# Finger vs. Table Saw video (SawStop in Action)



## DrewD (Jun 10, 2007)

For those of you who contest the SawStop and doubt it really works here is a video of the inventor sticking his own finger on the blade while its running.

http://www.youtube.com/watch?v=pHrmvQKevfI


----------



## CF Construction (Nov 16, 2008)

Wow.....nothing more


----------



## Kent Whitten (Mar 24, 2006)

That's a dedicated man and his product. What a demonstration.

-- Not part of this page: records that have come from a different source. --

Lemma to_base64_out s : all_chars b64_out (to_base64 s).
Proof.
  unfold to_base64. rewrite all_chars_app, andb_True. split.
  - pose proof (sextets_range s) as Hl. induction Hl as [|n l Hn _ IH]; [done|]. cbn [b64_text foldr all_chars].
    rewrite andb_True. split; [|exact IH]. unfold b64_out. destruct (b64_value_char n Hn) as (-> & _). done.
  - unfold padding. destruct (Nat.modulo _ _) as [|[|[|[|]]]]; by vm_compute.
Qed.

Lemma to_base64_nonempty s : s ≠ "" → to_base64 s ≠ "".
Proof. intros Hs E. apply Hs. by rewrite <- (from_to_base64 s), E. Qed.

Lemma split_app s t : all_chars not_colon s → split ":"%char (s +:+ ":" +:+ t) = s :: split ":"%char t.
Proof.
  induction s as [|c s IH]; intros Hs.
  - change ("" +:+ ":" +:+ t) with (String ":"%char t). cbn [split]. by rewrite bool_decide_true.
  - simpl in Hs. apply andb_True in Hs as [Hc Hs]. rewrite app_cons. cbn [split]. rewrite (IH Hs).
    unfold not_colon in Hc. by destruct (bool_decide (c = ":"%char)).
Qed.

Lemma split_none s : all_chars not_colon s → split ":"%char s = [s].
Proof.
  induction s as [|c s IH]; intros Hs; [done|]. simpl in Hs. apply andb_True in Hs as [Hc Hs]. cbn [split].
  rewrite (IH Hs). unfold not_colon in Hc. by destruct (bool_decide (c = ":"%char)).
Qed.

Lemma skip_ws_spaces r : skip_ws r = "" → all_chars not_colon r.
Proof.
  induction r as [|c r IH]; simpl; [done|]. destruct (json_space c) eqn:Hc; [|done]. intros E. rewrite andb_True.
  split; [|by apply IH]. destruct (not_colon c) eqn:Hn; [done|]. unfold not_colon in Hn.
  apply negb_false_iff, bool_decide_eq_true in Hn. by subst.
Qed.

Lemma strip_prefix_app p s r : strip_prefix p s = Some r → s = p +:+ r.
Proof.
  revert s. induction p as [|c p IH]; intros [|d s]; simpl; intros E; simplify_eq; [done..|].
  case_bool_decide; [|done]. subst. rewrite app_cons. f_equal. by apply IH.
Qed.

Lemma take_number_app s t r : take_number s = (t, r) → s = t +:+ r ∧ all_chars number_char t.
Proof.
  revert t r. induction s as [|c s IH]; intros t r; simpl; [by intros [= <- <-]|].
  destruct (number_char c) eqn:Hc; [|by intros [= <- <-]]. destruct (take_number s) as [t' r'].
  intros [= <- <-]. destruct (IH t' r' eq_refl) as [-> Ht]. split; [done|]. simpl. by rewrite Hc.
Qed.

Lemma number_char_colon c : number_char c → not_colon c.
Proof. unfold not_colon. case_bool_decide as E; [subst; vm_compute; by intros []|done]. Qed.

(** A text that starts like base64 and has a colon is not JSON. *)
Lemma JSON_parse_legacy s t : all_chars b64_out s → s ≠ "" → JSON_parse (s +:+ ":" +:+ t) = None.
Proof.
  destruct s as [|c s]; [done|]. intros Hs _. simpl in Hs. apply andb_True in Hs as [Hc Hs].
  destruct (b64_out_char c Hc) as (_ & Hsp & ? & ? & ?). unfold JSON_parse.
  rewrite app_cons. set (X := s +:+ ":" +:+ t).
  assert (∀ p r, X = p +:+ r ∨ String c X = p +:+ r → all_chars not_colon p → skip_ws r ≠ "") as Hno.
  { intros p r Hpr Hp Hr%skip_ws_spaces.
    assert (all_chars not_colon X) as HX.
    { destruct Hpr as [->|E]; [by rewrite all_chars_app, andb_True|].
      assert (all_chars not_colon (String c X)) as HcX by (by rewrite E, all_chars_app, andb_True).
      simpl in HcX. by apply andb_True in HcX as [_ ?]. }
    unfold X in HX. rewrite !all_chars_app, !andb_True in HX. by destruct HX as (_ & [] & _). }
  cbn [parse_value skip_ws]. rewrite Hsp, !(bool_decide_false (c = _)) by done.
  repeat case_bool_decide; try (
    match goal with |- context [strip_prefix ?p X] => destruct (strip_prefix p X) as [r|] eqn:E; [|done];
      apply strip_prefix_app in E; cbn; rewrite bool_decide_false by (by eapply Hno; [left|]); done end).
  destruct (take_number (String c X)) as [num r] eqn:E. apply take_number_app in E as [E Hn].
  destruct (json_number num); [|done]. cbn. rewrite bool_decide_false; [done|].
  eapply Hno; [by right|]. eapply all_chars_mono; [apply number_char_colon|done].
Qed.

(** A secret sealed in the old format, under the key derived from the legacy
    secret, is still decrypted, and is reported as legacy with version 1 so
    that it is rotated. *)
Theorem legacy_readable this secret iv text ct tag : legacySecret this = Some secret → secret ≠ "" →
  gcm_seal (deriveKey secret 1) iv text = (ct, tag) → iv ≠ "" → tag ≠ "" → ct ≠ "" →
  let data := to_base64 iv +:+ ":" +:+ to_base64 tag +:+ ":" +:+ to_base64 ct in
  decryptWithMetadata this data = Ok (mkDecryption text 1 true) ∧ needsRotation this data = true.
Proof.
  intros Hl Hsec Hseal Hiv Htag Hct.
  pose proof (gcm_open_seal (deriveKey secret 1) iv text (scryptSync_length _ _ _)) as Hopen.
  rewrite Hseal in Hopen. simpl in Hopen.
  assert (∀ x, all_chars not_colon (to_base64 x)) as Hnc.
  { intros x. eapply all_chars_mono; [|apply to_base64_out]. intros c Hc. by apply b64_out_char in Hc as [? _]. }
  assert (∀ x, x ≠ "" → truthy_str (Some (to_base64 x)) = Some (to_base64 x)) as Htr.
  { intros x Hx. simpl. by rewrite bool_decide_false by (by apply to_base64_nonempty). }
  cbv zeta. unfold decryptWithMetadata, needsRotation, tryParsePayload.
  rewrite JSON_parse_legacy by (apply to_base64_out || by apply to_base64_nonempty). cbn [mbind option_bind]. split; [|done].
  unfold decryptLegacyPayload. rewrite Hl. simpl truthy_str at 1. rewrite bool_decide_false by done.
  rewrite !split_app, split_none by apply Hnc. cbn [lookup list_lookup]. rewrite !Htr by done.
  rewrite !from_to_base64, Hopen. done.
Qed.
End spec.

(** ** Masking *)

(** Masking only removes runs of base32 characters. *)
Lemma base32_run_mask f n s : is_Some (base32_run n (mask_from f s)) → is_Some (base32_run n s).
Proof.
  revert n s. induction f as [|f IH]; intros n s; [done|]. destruct s as [|c s]; [done|]. cbn [mask_from].
  destruct n as [|n]; [by eexists|]. destruct (secret_here (String c s)) as [r|].
  - change (base32_run (S n) ("[REDACTED_STELLAR_SECRET]" +:+ ?x)) with (@None string). by intros [].
  - simpl. destruct (base32_char c); [|done]. apply IH.
Qed.

(** [p] occurs nowhere in [s]. *)
Fixpoint nowhere (p : string → bool) (s : string) : bool :=
  negb (p s) && match s with EmptyString => true | String _ s' => nowhere p s' end.

Definition has_secret (s : string) : bool := bool_decide (is_Some (secret_here s)).

Lemma nowhere_redacted s : nowhere has_secret s → nowhere has_secret ("[REDACTED_STELLAR_SECRET]" +:+ s).
Proof. intros Hs. do 25 (rewrite app_cons; cbn [nowhere]; rewrite andb_True; split; [done|]). exact Hs. Qed.

(** No message that went through [maskError] contains a Stellar secret seed
    ([S] followed by 55 base32 characters), at any position. *)
Theorem masked_message_has_no_secret e : nowhere has_secret (maskError e).
Proof.
  unfold maskError, mask. generalize (error_message e). intros s. generalize (Nat.le_refl (String.length s)). generalize (String.length s) at 2 3. intros n.
  revert s. induction n as [|n IH]; intros s Hs; [destruct s; [done|simpl in Hs; lia]|].
  destruct s as [|c s]; [done|]. cbn [mask_from]. destruct (secret_here (String c s)) as [r|] eqn:Hr.
  - apply nowhere_redacted, IH. cbn [secret_here] in Hr. case_bool_decide; [|done].
    assert (∀ k s r, base32_run k s = Some r → String.length r ≤ String.length s)%nat as Hlen.
    { clear. induction k as [|k IH]; intros [|c s] r; simpl; intros E; simplify_eq; [done..|].
      destruct (base32_char c); [|done]. apply IH in E. lia. }
    apply Hlen in Hr. simpl in Hs. lia.
  - cbn [nowhere]. rewrite andb_True. split; [|apply IH; simpl in Hs; lia].
    unfold has_secret. rewrite bool_decide_false; [done|]. intros Hm. cbn [secret_here] in *.
    case_bool_decide; [|by destruct Hm]. apply base32_run_mask in Hm as [? Hm]. congruence.
Qed.

(** ** A service with two keys *)

Module TwoKeys.
Fixpoint repeat_char (c : ascii) (n : nat) : string :=
  match n with O => "" | S n' => String c (repeat_char c n') end.

Lemma repeat_char_length c n : String.length (repeat_char c n) = n.
Proof. induction n as [|n IH]; simpl; [done|]. by rewrite IH. Qed.

(** A cipher that leaves the text readable and authenticates key and vector. *)
#[export] Instance cipher_model : NodeCipher.
Proof.
  refine {| scryptSync := λ secret salt n, repeat_char "k"%char n;
            gcm_seal := λ key iv text, (text, key +:+ iv);
            gcm_open := λ key iv tag ct, if bool_decide (tag = key +:+ iv) then Ok ct
                          else Throw (JsError "Unsupported state or unable to authenticate data") |}.
  - intros. apply repeat_char_length.
  - intros. simpl. by rewrite bool_decide_true.
Defined.

#[export] Existing Instances random_model number_model.

Definition env : WalletKeyEnv := mkKeyEnv
  (Some (json_text (JArr [JObj [("version", JNum "1"); ("secret", JStr "old")];
                          JObj [("version", JNum "2"); ("secret", JStr "new")]])))
  (Some "legacy") None.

It should be attached to every table saw sold.


----------



## MAD Renovations (Nov 18, 2007)

Dam I wish I had one of those last year :laughing::laughing: That is just awesome..... :thumbup::thumbup:


----------



## MALCO.New.York (Feb 27, 2008)

I have been watching this show regularly. Pretty neat!!!!

It is so very important to know EXACTLY how something truly works and High Speed Cameras will show you!


----------



## Cole (Aug 27, 2004)

I am getting the contractor version for Christmas, the money has already been sat aside for it!


----------



## Mellison (Aug 3, 2008)

Very Cool!
I will be looking into this.


----------



## neolitic (Apr 20, 2006)

Anyone wanna place bets on 
how many years 'til someone
successfully sues because a
saw didn't have this feature?


----------



## BreyerConstruct (May 22, 2006)

wow.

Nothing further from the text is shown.